Unlike the COP29 outcome on financing, which hinges on the division between developed and developing countries, our indicator assigns responsibility to individual countries based on their additional carbon accountability. This approach bypasses the debate over whether only developed countries should collectively finance emissions reductions in developing countries, instead focusing solely on national accountability for emissions.

In the article, we also calculate what it would cost to meet the accountability with CDR or reductions if the cost is $150 per tonne of carbon dioxide. For Iran, the total additional carbon accountability cost would be 1,200% of its GDP in 2021, Russia 530%, China 130%, the US 110%, and the EU 41%.

Our article points to how the responsibility to stay under 1.5°C in the long term could be allocated in line with the CBDR-RC principle. But will countries shoulder this responsibility?

Political will in short supply

For most high-income countries, the focus in practice is more on meeting existing targets, with the topic of paying for historic carbon debt absent. There is also no agreement among countries on how to operationalize the CBDR-RC principle. And few would expect countries like Russia and Iran to make radical emissions reduction cuts, not to mention taking any responsibility for historic emissions.

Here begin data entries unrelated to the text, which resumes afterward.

Lemma step_place n k r :
  registry_ok n r -> registry_ok n (registry_step (EPlace k) r).
Proof.
  intros Hok. simpl. destruct (provisions r !! k) as [[a e []]|] eqn:Hk; try done.
  unfold place. destruct (slots (store r) !! a) as [occupant|] eqn:Ha; [case_decide as Hp|].
  - apply ok_bump; [done|].
    destruct (ok_slots _ _ Hok a occupant Ha) as [Hq _].
    pose proof (ok_delete n r a Hok) as Hdel.
    pose proof (ok_close n _ (slot_leases occupant) Hdel) as Hcl. simpl in Hcl.
    ospecialize (Hcl _ _).
    { intros a' e' Hs. simpl in Hs. apply lookup_delete_Some in Hs as [Hne Hs].
      intros Heq. destruct (ok_slots _ _ Hok a' e' Hs) as [Hq' _]. rewrite Heq in Hq'.
      congruence. }
    { intros p Hp'. rewrite Hq in Hp'. by injection Hp' as <-. }
    pose proof (ok_placed n _ k a e Hcl) as Hpl. simpl in Hpl.
    rewrite insert_delete_eq in Hpl. apply Hpl; [done|apply lookup_delete_eq].
  - apply (ok_phase n r k (MkProvision a e PDrawn)); try done; [by right|].
    intros a' e' Hs Hl. destruct (ok_slots _ _ Hok a' e' Hs) as [Hq _]. rewrite Hl in Hq.
    congruence.
  - apply ok_bump; [done|]. by apply ok_placed.
Qed.

Lemma step_withdraw n k undoing r :
  registry_ok n r -> registry_ok n (registry_step (EWithdraw k undoing) r).
Proof.
  intros Hok. simpl. destruct (provisions r !! k) as [[a e ph]|] eqn:Hk; [|done].
  destruct ph; try done;
    (destruct (withdraw_remove_spec n r k _ Hok Hk) as (Hok' & Hun & _); [done|]);
    simpl in Hok', Hun;
    eapply (ok_phase n (MkRegistry _ _ _) k); try done; by left.
Qed.

Lemma not_live_unreferenced n r k p :
  registry_ok n r -> provisions r !! k = Some p -> prov_phase p <> PLive ->
  unreferenced k (store r).
Proof.
  intros Hok Hp Hph a e Hs Hl. destruct (ok_slots _ _ Hok a e Hs) as [Hq _].
  rewrite Hl, Hp in Hq. injection Hq as ->. done.
Qed.
(** [claim]: a once-listener is claimed by removing its registration. *)
Definition claim sel st : St * option L * list KernelError :=
  if sel_once sel then
    let '(removed, t) := remove_listener (table st) event_type (sel_id sel) in
    let st := MkWorld t (world st) in
    if removed then (st, Some (sel_listener sel), [])
    else let '(st, errors) := release (sel_listener sel) st in (st, None, errors)
  else (st, Some (sel_listener sel), []).

(** [contained(|| listener.call(caller, event.clone()))]. *)
Definition contained_call (l : L) (caller : ContextId) event st
    : St * result Out KernelError :=
  match clone_event event st with
  | (st, inr panic) => (st, Err (listener_failed "the listener panicked: " panic))
  | (st, inl payload) =>
      let '(st, (outcome, dropped)) := call l caller payload st in
      (st, listener_contained outcome dropped)
  end.

(** [discard]: the rest of a walk that stopped is released, never claimed. *)
Fixpoint discard (rest : list (Selection L)) st : St * list KernelError :=
  match rest with
  | [] => (st, [])
  | sel :: rest =>
      let '(st, errors) := release (sel_listener sel) st in
      let '(st, more) := discard rest st in
      (st, errors ++ more)
  end.

(** Serial, and emit, which keeps no outputs: every listener, in order. *)
Fixpoint serial (keep : bool) (caller : ContextId) event (selected : list (Selection L)) st
    : St * list Out * list KernelError :=
  match selected with
  | [] => (st, [], [])
  | sel :: selected =>
      match claim sel st with
      | (st, None, errors) =>
          let '(st, outputs, failures) := serial keep caller event selected st in
          (st, outputs, errors ++ failures)
      | (st, Some l, errors) =>
          let '(st, outcome) := contained_call l caller event st in
          let '(st, released) := release l st in
          let '(st, outputs, failures) := serial keep caller event selected st in
          match outcome with
          | Ok output =>
              (st, (if keep then [output] else []) ++ outputs, errors ++ released ++ failures)
          | Err error => (st, outputs, errors ++ [error] ++ released ++ failures)
          end
      end
  end.
(* ===== verification/Ledger.v ===== *)
(** * The ledger: one append-only stream behind a single writer

    [crates/jinnd-ledger/src/{store,writer}.rs] and [writer/query.rs]: the
    operations that cross to the writer thread, what the thread does for each
    of them, and the channel that orders them. SQLite and the JSON codec are
    code of other packages: they are the classes [Database] and [Codec], with
    the behaviour the writer relies on as the laws of [DatabaseLaws] and
    [CodecLaws]. What the ledger promises to its clients is the class
    [EventLog], which the writer's own operations discharge at the end. *)

From Stdlib Require Import Ascii.
From stdpp Require Import base gmap sets list strings sorting pretty.
From S2P Require Import Prelude Api.

(** ** What the writer calls *)

(** A row of the one table, [events]. *)
Record Row := MkRow {
  row_seq : Z;
  row_ts : Z;
  row_entry : option string;
  row_fiber : option Z;
  row_kind : string;
}.

(** A connection: its committed rows, the three statements the writer runs,
    and [last_insert_rowid]. A refusal carries SQLite's message. A selection
    fails when it is prepared, or row by row while it is read. *)
Class Database (C : Type) := {
  events_table : C -> list Row;
  insert_event : Z -> option string -> option Z -> string -> C -> C * result () string;
  last_insert_rowid : C -> Z;
  select_events : option string -> option Z -> option Z -> Z -> C ->
    result (list (result Row string)) string;
  select_max_seq : C -> result (option Z) string;
}.

(** [to_string] and [from_str] of the codec, at [LedgerEventKind]. *)
Class Codec := {
  to_json : LedgerEventKind -> result string string;
  from_json : string -> result LedgerEventKind string;
}.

Hence, it does not seem very likely from the current political situation that countries would increase the ambitions of their national climate plans and net zero targets enough to meet their additional carbon accountability. However, what seems unlikely today can change.

Moreover, every fraction of a degree matters, and our indicator can be used also for other temperature targets, such as 1.7°C or 2.0°C. Our results can be used to put higher pressure on individual countries with plans for large future emissions and to start holding countries with large carbon debts accountable for their historic emissions.


Dr. Ingo Fetzer, a researcher on global systems analyses with the Stockholm Resilience Centre at Stockholm University and Dr. Johannes Morfeldt, a researcher in climate and energy systems at Chalmers University of Technology also contributed to this article.